━━ Information provided

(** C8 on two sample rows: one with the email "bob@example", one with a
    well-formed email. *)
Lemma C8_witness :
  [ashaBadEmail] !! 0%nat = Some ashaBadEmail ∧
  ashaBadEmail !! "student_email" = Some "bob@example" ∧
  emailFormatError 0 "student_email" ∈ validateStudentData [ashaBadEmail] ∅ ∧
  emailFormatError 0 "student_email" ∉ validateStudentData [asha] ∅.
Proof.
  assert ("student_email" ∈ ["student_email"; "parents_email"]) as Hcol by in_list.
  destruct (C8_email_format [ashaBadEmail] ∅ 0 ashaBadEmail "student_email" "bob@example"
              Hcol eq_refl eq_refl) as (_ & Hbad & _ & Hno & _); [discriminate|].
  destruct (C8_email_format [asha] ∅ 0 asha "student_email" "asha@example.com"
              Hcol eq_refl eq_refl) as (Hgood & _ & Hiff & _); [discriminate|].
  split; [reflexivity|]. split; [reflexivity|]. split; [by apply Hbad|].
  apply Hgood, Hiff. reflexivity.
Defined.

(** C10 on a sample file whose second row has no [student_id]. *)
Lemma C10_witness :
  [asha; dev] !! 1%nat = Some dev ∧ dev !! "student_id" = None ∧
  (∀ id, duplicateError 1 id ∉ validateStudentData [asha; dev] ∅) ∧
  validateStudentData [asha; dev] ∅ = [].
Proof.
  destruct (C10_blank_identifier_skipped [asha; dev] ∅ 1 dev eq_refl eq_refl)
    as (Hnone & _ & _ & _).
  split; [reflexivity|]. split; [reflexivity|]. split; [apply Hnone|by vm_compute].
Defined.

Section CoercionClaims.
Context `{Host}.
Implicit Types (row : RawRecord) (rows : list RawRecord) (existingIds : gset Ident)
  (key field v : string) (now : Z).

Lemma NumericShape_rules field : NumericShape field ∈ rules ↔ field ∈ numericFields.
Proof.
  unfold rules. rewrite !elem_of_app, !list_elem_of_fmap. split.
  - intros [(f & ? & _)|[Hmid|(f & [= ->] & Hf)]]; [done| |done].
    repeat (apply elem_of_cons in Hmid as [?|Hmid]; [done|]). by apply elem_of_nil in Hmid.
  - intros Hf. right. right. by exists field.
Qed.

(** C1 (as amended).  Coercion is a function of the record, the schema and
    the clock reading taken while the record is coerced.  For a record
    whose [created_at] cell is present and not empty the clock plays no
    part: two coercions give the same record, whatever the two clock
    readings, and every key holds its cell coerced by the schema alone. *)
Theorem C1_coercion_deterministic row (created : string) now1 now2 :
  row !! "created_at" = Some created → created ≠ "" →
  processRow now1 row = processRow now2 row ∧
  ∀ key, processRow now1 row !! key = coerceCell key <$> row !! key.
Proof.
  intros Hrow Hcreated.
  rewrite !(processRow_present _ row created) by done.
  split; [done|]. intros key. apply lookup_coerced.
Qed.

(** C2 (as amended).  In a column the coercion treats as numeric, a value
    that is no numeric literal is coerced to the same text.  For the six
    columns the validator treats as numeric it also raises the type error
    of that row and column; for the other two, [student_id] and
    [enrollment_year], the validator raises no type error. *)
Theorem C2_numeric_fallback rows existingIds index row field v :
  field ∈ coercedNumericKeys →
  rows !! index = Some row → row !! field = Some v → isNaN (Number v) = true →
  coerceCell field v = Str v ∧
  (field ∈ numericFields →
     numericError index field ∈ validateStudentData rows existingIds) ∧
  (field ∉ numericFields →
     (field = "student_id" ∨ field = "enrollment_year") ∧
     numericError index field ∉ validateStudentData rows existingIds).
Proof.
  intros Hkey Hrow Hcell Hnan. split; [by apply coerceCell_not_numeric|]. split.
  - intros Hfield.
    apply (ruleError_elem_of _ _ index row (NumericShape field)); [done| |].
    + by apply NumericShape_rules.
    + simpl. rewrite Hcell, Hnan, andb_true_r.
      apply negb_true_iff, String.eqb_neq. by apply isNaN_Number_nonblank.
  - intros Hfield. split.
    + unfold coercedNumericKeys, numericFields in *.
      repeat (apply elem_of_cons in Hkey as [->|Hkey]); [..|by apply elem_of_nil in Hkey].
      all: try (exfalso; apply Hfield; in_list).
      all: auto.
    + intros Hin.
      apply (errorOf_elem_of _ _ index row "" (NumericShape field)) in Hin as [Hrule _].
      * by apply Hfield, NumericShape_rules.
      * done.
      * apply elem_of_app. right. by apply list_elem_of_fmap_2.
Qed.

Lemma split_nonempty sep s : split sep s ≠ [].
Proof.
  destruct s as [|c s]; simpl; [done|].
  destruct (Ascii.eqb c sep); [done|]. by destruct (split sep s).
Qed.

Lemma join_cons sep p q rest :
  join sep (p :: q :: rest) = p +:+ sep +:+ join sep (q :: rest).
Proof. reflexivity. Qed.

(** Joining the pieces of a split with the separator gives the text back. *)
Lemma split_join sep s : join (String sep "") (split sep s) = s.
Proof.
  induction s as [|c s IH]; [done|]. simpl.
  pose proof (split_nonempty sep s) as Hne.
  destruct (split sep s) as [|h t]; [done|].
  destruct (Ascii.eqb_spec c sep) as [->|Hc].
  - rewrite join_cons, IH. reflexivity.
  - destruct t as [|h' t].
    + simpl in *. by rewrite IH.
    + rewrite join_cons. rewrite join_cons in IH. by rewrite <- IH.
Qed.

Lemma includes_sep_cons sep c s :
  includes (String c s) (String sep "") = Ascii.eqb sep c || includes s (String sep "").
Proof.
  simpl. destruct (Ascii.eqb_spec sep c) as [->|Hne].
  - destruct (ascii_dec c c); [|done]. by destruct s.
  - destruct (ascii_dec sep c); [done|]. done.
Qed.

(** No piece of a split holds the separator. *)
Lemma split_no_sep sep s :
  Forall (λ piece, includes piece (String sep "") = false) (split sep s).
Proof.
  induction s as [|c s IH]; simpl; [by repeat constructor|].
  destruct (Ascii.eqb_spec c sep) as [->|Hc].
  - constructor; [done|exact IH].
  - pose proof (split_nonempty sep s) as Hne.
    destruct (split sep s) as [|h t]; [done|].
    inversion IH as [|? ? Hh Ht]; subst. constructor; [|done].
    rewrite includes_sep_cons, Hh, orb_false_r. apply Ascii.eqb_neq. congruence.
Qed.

━━━━

**Task goal**
Starting at the top of the data above, repeat every line exactly until the line containing "[asha; dev] !!" has been given, then stop.

**Output for this exercise**
(** C8 on two sample rows: one with the email "bob@example", one with a
    well-formed email. *)
Lemma C8_witness :
  [ashaBadEmail] !! 0%nat = Some ashaBadEmail ∧
  ashaBadEmail !! "student_email" = Some "bob@example" ∧
  emailFormatError 0 "student_email" ∈ validateStudentData [ashaBadEmail] ∅ ∧
  emailFormatError 0 "student_email" ∉ validateStudentData [asha] ∅.
Proof.
  assert ("student_email" ∈ ["student_email"; "parents_email"]) as Hcol by in_list.
  destruct (C8_email_format [ashaBadEmail] ∅ 0 ashaBadEmail "student_email" "bob@example"
              Hcol eq_refl eq_refl) as (_ & Hbad & _ & Hno & _); [discriminate|].
  destruct (C8_email_format [asha] ∅ 0 asha "student_email" "asha@example.com"
              Hcol eq_refl eq_refl) as (Hgood & _ & Hiff & _); [discriminate|].
  split; [reflexivity|]. split; [reflexivity|]. split; [by apply Hbad|].
  apply Hgood, Hiff. reflexivity.
Defined.

(** C10 on a sample file whose second row has no [student_id]. *)
Lemma C10_witness :
  [asha; dev] !! 1%nat = Some dev ∧ dev !! "student_id" = None ∧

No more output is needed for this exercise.